In December 2009, an informal, double-blind test was conducted by Richard Saunders of the Australian Skeptics on the Australian television program Today Tonight. The results of the test showed strong evidence that any effect that the holograms may have had was too small to be measured compared to placebo.

On October 28, 2010, Olympic champion gymnast Dominique Dawes, working for Yahoo Weekend News and Independent Investigations Group (IIG), tested Power Balance bracelets for their claim that they improve balance, flexibility and strength. According to IIG investigator Dave Richards, "There was one 'legitimate' Power Balance bracelet, and 3 'sham' bracelets that had the hologram removed from them. The experiment was double-blinded, all bracelets were wrapped with tape so no one present knew which bracelet was real and which were fakes. Neither the participants nor the people recording the scores knew which bracelet was 'real' until after all participants had completed their runs and their scores were recorded." The results indicated that there was no benefit for those who had a real holographic bracelet compared to those who had a placebo.

In 2011, researchers from RMIT's School of Health Sciences reported the results of an independent, randomized, and controlled double-blind trial. They found no difference in balance between people using a holographic wristband and those wearing a placebo.

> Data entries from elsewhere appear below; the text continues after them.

(** One [Read] of the multi-reader: the next bytes of what the readers
    have left, at least one unless nothing is left. *)
Lemma multi_Read_rest n : 0 < n ->
  forall rs fs l,
    readable fs l -> Forall (reader_ok (views fs l)) rs ->
    exists fs1 l1 rs1 b err,
      multi_Read fs l rs n = (fs1, l1, rs1, (b, err)) /\
      readable fs1 l1 /\ views fs1 l1 = views fs l /\
      Forall (reader_ok (views fs l)) rs1 /\
      readers_rest (views fs l) rs = b ++ readers_rest (views fs l) rs1 /\
      (0 < len b /\ err = None \/ err = Some EOF /\ rs1 = []).
Proof.
  intros Hn. induction rs as [|r rest IH]; intros fs l Hrd Hok.
  - exists fs, l, [], [], (Some EOF). cbn. split; [done|]. split; [done|]. split; [done|].
    split; [done|]. split; [done|]. by right.
  - apply Forall_cons in Hok as [Hr Hrest].
    destruct (origiinReader_Read_rest fs l r n Hrd Hr Hn)
      as (fs1 & l1 & r1 & b & E & Hrd1 & Hv1 & Hb & Hst & Hoff).
    cbn [multi_Read]. rewrite E.
    unfold readers_rest. rewrite fmap_cons. cbn [concat].
    set (avail := reader_rest (views fs l) r) in *.
    assert (Hlb : len b <= n /\ len b <= len avail).
    { rewrite Hb. unfold len. rewrite length_take. lia. }
    destruct (Z.ltb_spec (len b) n) as [Hshort|Hfull].
    + assert (Hall : b = avail).
      { rewrite Hb. apply take_ge. rewrite Hb in Hshort. unfold len in Hshort.
        rewrite length_take in Hshort. lia. }
      destruct (Z.ltb_spec 0 (len b)) as [Hpos|Hzero].
      * exists fs1, l1, rest, b.
        exists (match rest with [] => Some EOF | _ :: _ => None end).
        split; [done|]. split; [done|]. split; [done|]. split; [done|].
        split; [by rewrite Hall|].
        destruct rest; [by right|by left].
      * assert (Hnil : avail = []).
        { rewrite <- Hall. destruct b; [done|]. unfold len in Hzero. cbn in Hzero. lia. }
        rewrite Hnil. cbn [app].
        destruct (IH fs1 l1 Hrd1) as (fs2 & l2 & rs2 & b2 & err2 & E2 & Hrd2 & Hv2 & Hok2 & Hrest2 & Hc).
        { by rewrite Hv1. }
        rewrite Hv1 in *.
        exists fs2, l2, rs2, b2, err2. split; [done|]. split; [done|].
        split; [congruence|]. split; [done|]. split; [done|]. done.
    + assert (Hl : len b = n) by lia.
      exists fs1, l1, (r1 :: rest), b, None.
      split; [done|]. split; [done|]. split; [done|].
      assert (Hr1 : reader_rest (views fs l) r1 = drop (Z.to_nat n) avail).
      { unfold avail, reader_rest. rewrite Hst, Hoff, Hl.
        destruct Hr as (v & Hv & Hvo). rewrite Hv. cbn [default from_option]. unfold id.
        rewrite drop_drop. f_equal. lia. }
      split.
      { apply Forall_cons. split; [|done].
        destruct Hr as (v & Hv & Hvo). exists v. rewrite Hst. split; [done|].
        rewrite Hoff. unfold avail, reader_rest in Hlb. rewrite Hv in Hlb. cbn in Hlb.
        unfold len in *. rewrite length_drop in Hlb. lia. }
      split; [|left; split; [lia|done]].
      rewrite fmap_cons. cbn [concat]. rewrite Hr1, app_assoc. f_equal.
      rewrite Hb. apply symmetry, take_drop.
Qed.

(** Reading until [io.EOF] with any buffers that are not empty collects
    everything the readers have left. *)
Lemma read_chunks_rest : forall sizes rs fs l got,
  readable fs l -> Forall (reader_ok (views fs l)) rs ->
  Forall (fun n => 0 < n) sizes ->
  len (readers_rest (views fs l) rs) < len sizes ->
  (read_chunks fs l rs sizes got).2 = (got ++ readers_rest (views fs l) rs, Some EOF).
Proof.
  induction sizes as [|n sizes IH]; intros rs fs l got Hrd Hok Hpos Hlen.
  - unfold len in Hlen. cbn in Hlen. lia.
  - apply Forall_cons in Hpos as [Hn Hpos].
    destruct (multi_Read_rest n Hn rs fs l Hrd Hok)
      as (fs1 & l1 & rs1 & b & err & E & Hrd1 & Hv1 & Hok1 & Hrest & Hc).
    cbn [read_chunks]. rewrite E, Hrest.
    destruct Hc as [[Hb ->]|[-> ->]].
    + rewrite IH; [by rewrite Hv1, app_assoc|done|by rewrite Hv1|done|].
      rewrite Hv1. rewrite Hrest in Hlen. unfold len in *.
      rewrite length_app in Hlen. cbn [length] in Hlen. lia.
    + cbn. unfold readers_rest. cbn. by rewrite app_nil_r.
Qed.

Lemma Log_Reader_rest fs l : readers_rest (views fs l) (Log_Reader l) = concat (views fs l).
Proof.
  unfold readers_rest, Log_Reader. f_equal. rewrite <- list_fmap_compose.
  replace (length (segments l)) with (length (views fs l))
    by (unfold views; by rewrite length_fmap).
  generalize (views fs l). intros vs. apply list_eq. intros i.
  rewrite list_lookup_fmap.
  destruct (vs !! i) as [v|] eqn:Ev.
  - rewrite lookup_seq_lt by (by eapply lookup_lt_Some). cbn.
    unfold reader_rest. cbn. by rewrite Ev.
  - rewrite lookup_seq_ge by (by apply lookup_ge_None). done.
Qed.

Lemma Log_Reader_ok fs l : Forall (reader_ok (views fs l)) (Log_Reader l).
Proof.
  unfold Log_Reader. apply Forall_fmap, Forall_forall. intros i Hi.
  apply elem_of_seq in Hi. unfold reader_ok. cbn.
  destruct (lookup_lt_is_Some_2 (views fs l) i) as [v Hv].
  { unfold views. rewrite length_fmap. lia. }
  exists v. split; [done|]. unfold len. lia.
Qed.

(** X10. Reading the reader that [Log.Reader] returns up to [io.EOF], with
    buffers of any sizes as long as none is empty, yields the bytes of the
    stores of the segments, in the order of the segments and including
    what was still buffered, and nothing else. *)
Theorem X10_Reader_yields_the_stores_in_order (c : Config) (fs : FS) (l : Log)
    (sizes : list Z) :
  reachable c fs l ->
  Forall (fun n => 0 < n) sizes ->
  len (concat (views fs l)) < len sizes ->
  (read_chunks fs l (Log_Reader l) sizes []).2 = (concat (views fs l), Some EOF).
Proof.
  intros Hre Hpos Hlen.
  rewrite (read_chunks_rest sizes (Log_Reader l) fs l [] (reachable_readable _ _ _ Hre)
             (Log_Reader_ok fs l) Hpos); rewrite Log_Reader_rest; done.
Qed.

End Reading.

Lemma X10_witness :
  (read_chunks three_fs three_log (Log_Reader three_log) (replicate 100 512) []).2 =
    (concat (views three_fs three_log), Some EOF).
Proof.
  assert (Hpos : Forall (fun n => 0 < n) (replicate 100 512))
    by (apply Forall_replicate; lia).
  assert (Hlen : len (concat (views three_fs three_log)) < len (replicate 100 512))
    by (vm_compute; reflexivity).
  exact (X10_Reader_yields_the_stores_in_order test_config three_fs three_log
           (replicate 100 512) three_reachable Hpos Hlen).
Defined.

(** ** An index file longer than the mapping *)

(** X21. [newSegment] over a store file and an index file that exist
    faults when the index file is at least one entry longer than
    [MaxIndexBytes]: [newIndex] takes the length of the file as the size of
    the index and cuts the file and its mapping to [MaxIndexBytes], so
    [index.Read(-1)] looks for the last entry past the end of the
    mapping.  No segment is returned. *)
Theorem X21_newSegment_faults_on_a_long_index (fs : FS) (b : Z) (c : Config)
    (sino iino : nat) :
  names fs !! store_name b = Some sino -> names fs !! index_name b = Some iino ->
  0 < MaxIndexBytes c < 2 ^ 63 ->
  MaxIndexBytes c + endWidth <= len (contents fs iino) < endWidth * 2 ^ 32 ->
  (newSegment fs b c).2 = Some Panic /\ (newSegment fs b c).1.2 = None.
Proof.
  intros Hs Hi Hc Hlong. unfold newSegment, os_OpenFile. rewrite Hs.
  unfold newStore, os_Stat, File_Name. cbn [f_name]. rewrite Hs, Hi.
  unfold newIndex, os_Stat, os_Truncate, File_Name. cbn [f_name f_ino]. rewrite Hi.
  rewrite to_int64_small by lia.
  destruct (Z.ltb_spec (MaxIndexBytes c) 0) as [|_]; [lia|].
  unfold ftruncate. rewrite contents_set_contents_eq, len_resize by lia.
  destruct (Z.eqb_spec (MaxIndexBytes c) 0) as [|_]; [lia|].
  unfold index_Read. cbn [i_size i_mlen i_file f_ino].
  rewrite contents_set_contents_eq, len_resize by lia.
  unfold endWidth, offWidth, posWidth in *. change (4 + 8) with 12 in *.
  assert (Hn : wrap64 (len (contents fs iino)) = len (contents fs iino))
    by (apply wrap64_small; lia).
  rewrite Hn. set (n := len (contents fs iino)) in *.
  destruct (Z.eqb_spec n 0) as [|_]; [lia|].
  change (-1 =? -1) with true. cbn match.
  assert (Hq : 1 <= n / 12 < 2 ^ 32).
  { split; [apply Z.div_le_lower_bound; lia|apply Z.div_lt_upper_bound; lia]. }
  assert (Hout : wrap32 (wrap64 (n / 12 - 1)) = n / 12 - 1).
  { rewrite wrap64_small by lia. apply wrap32_small. lia. }
  rewrite Hout.
  pose proof (Z.mul_div_le n 12 ltac:(lia)) as Hle.
  pose proof (Z.mul_succ_div_gt n 12 ltac:(lia)) as Hgt.
  destruct (Z.ltb_spec n ((n / 12 - 1) * 12 + 12)) as [|_]; [lia|].
  rewrite orb_diag.
  destruct (Z.ltb_spec (MaxIndexBytes c) ((n / 12 - 1) * 12 + 12)) as [_|]; [done|lia].
Qed.

Lemma NewLog_long_index : (NewLog long_fs zero_config).2 = Some Panic.
Proof. vm_compute. reflexivity. Qed.

Lemma X21_witness :
  (newSegment long_fs 0 (Config_defaults zero_config)).2 = Some Panic /\
  (newSegment long_fs 0 (Config_defaults zero_config)).1.2 = None.
Proof.
  assert (Hs : names long_fs !! store_name 0 = Some 0%nat) by (vm_compute; reflexivity).
  assert (Hi : names long_fs !! index_name 0 = Some 1%nat) by (vm_compute; reflexivity).
  assert (Hc : 0 < MaxIndexBytes (Config_defaults zero_config) < 2 ^ 63)
    by (vm_compute; split; reflexivity).
  assert (Hl : MaxIndexBytes (Config_defaults zero_config) + endWidth
               <= len (contents long_fs 1%nat) < endWidth * 2 ^ 32)
    by (vm_compute; split; [discriminate|reflexivity]).
  exact (X21_newSegment_faults_on_a_long_index long_fs 0 (Config_defaults zero_config)
           0%nat 1%nat Hs Hi Hc Hl).
Defined.

(** ** A log that holds nothing *)

Section EmptyLog.

Context `{Codec}.

(** X22. When the last segment's [nextOffset] is 0, the log starts at 0 and
    holds no record: [LowestOffset] and [HighestOffset] both return 0, the
    latter through its guard, and [Read] fails with
    [ErrorOffsetOutOfRange] for every offset, offset 0 included. *)
Theorem X22_log_at_zero_holds_nothing (c : Config) (fs : FS) (l : Log) (a : segment) (o : Z) :
  reachable c fs l -> last (segments l) = Some a -> nextOffset a = 0 -> 0 <= o ->
  LowestOffset l = (0, None) /\ HighestOffset l = (0, None) /\
  Log_Read fs l o = (fs, l, (None, Some (ErrorOffsetOutOfRange o))).
Proof.
  intros Hre Hla Hnext Ho.
  destruct (reachable_inv _ _ _ Hre) as [Hshape _].
  pose proof (ls_segs _ _ _ Hshape) as Hsh. pose proof (ls_chain _ _ _ Hshape) as Hch.
  destruct (segments l) as [|s0 rest] eqn:Esegs; [done|].
  assert (Hrange : forall s, s ∈ s0 :: rest ->
            baseOffset s0 <= baseOffset s /\ nextOffset s <= nextOffset a).
  { intros s Hs. by apply (chain_range _ _ s0 a s Hch Hsh eq_refl Hla). }
  assert (Hs0 : seg_shape (Config_defaults c) s0).
  { eapply Forall_forall; [exact Hsh|left]. }
  pose proof (sh_base _ _ Hs0) as Hb0. pose proof (sh_next _ _ Hs0) as Hn0.
  destruct (Hrange s0 ltac:(left)) as [_ Hle0].
  split; [|split].
  - unfold LowestOffset. rewrite Esegs. f_equal. lia.
  - unfold HighestOffset. rewrite Esegs, Hla, Hnext. done.
  - apply Log_Read_outside. rewrite Esegs. intros s Hs [Hs1 Hs2].
    destruct (Hrange s Hs) as [_ Hle]. lia.
Qed.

A study at the University of Wisconsin tested the effects of Power Balance bracelets on a group of NCAA athletes. One set of the athletes received the Power Balance bracelet, while the other received a placebo bracelet. The athletes were subjected to tests of flexibility, balance, and strength, after which they switched bracelets and performed the tests again. The study found that the Power Balance bracelet had no effect, compared to the placebo, on the performance of the athletes. A group of students skeptical of the claims conducted a test which showed "no significant difference between the real wristband and the fake". Additionally, a 2012 Skeptical Inquirer study showed that, in a double-blind test of performance on an obstacle course, sixteen volunteers showed a difference in performance no greater than chance.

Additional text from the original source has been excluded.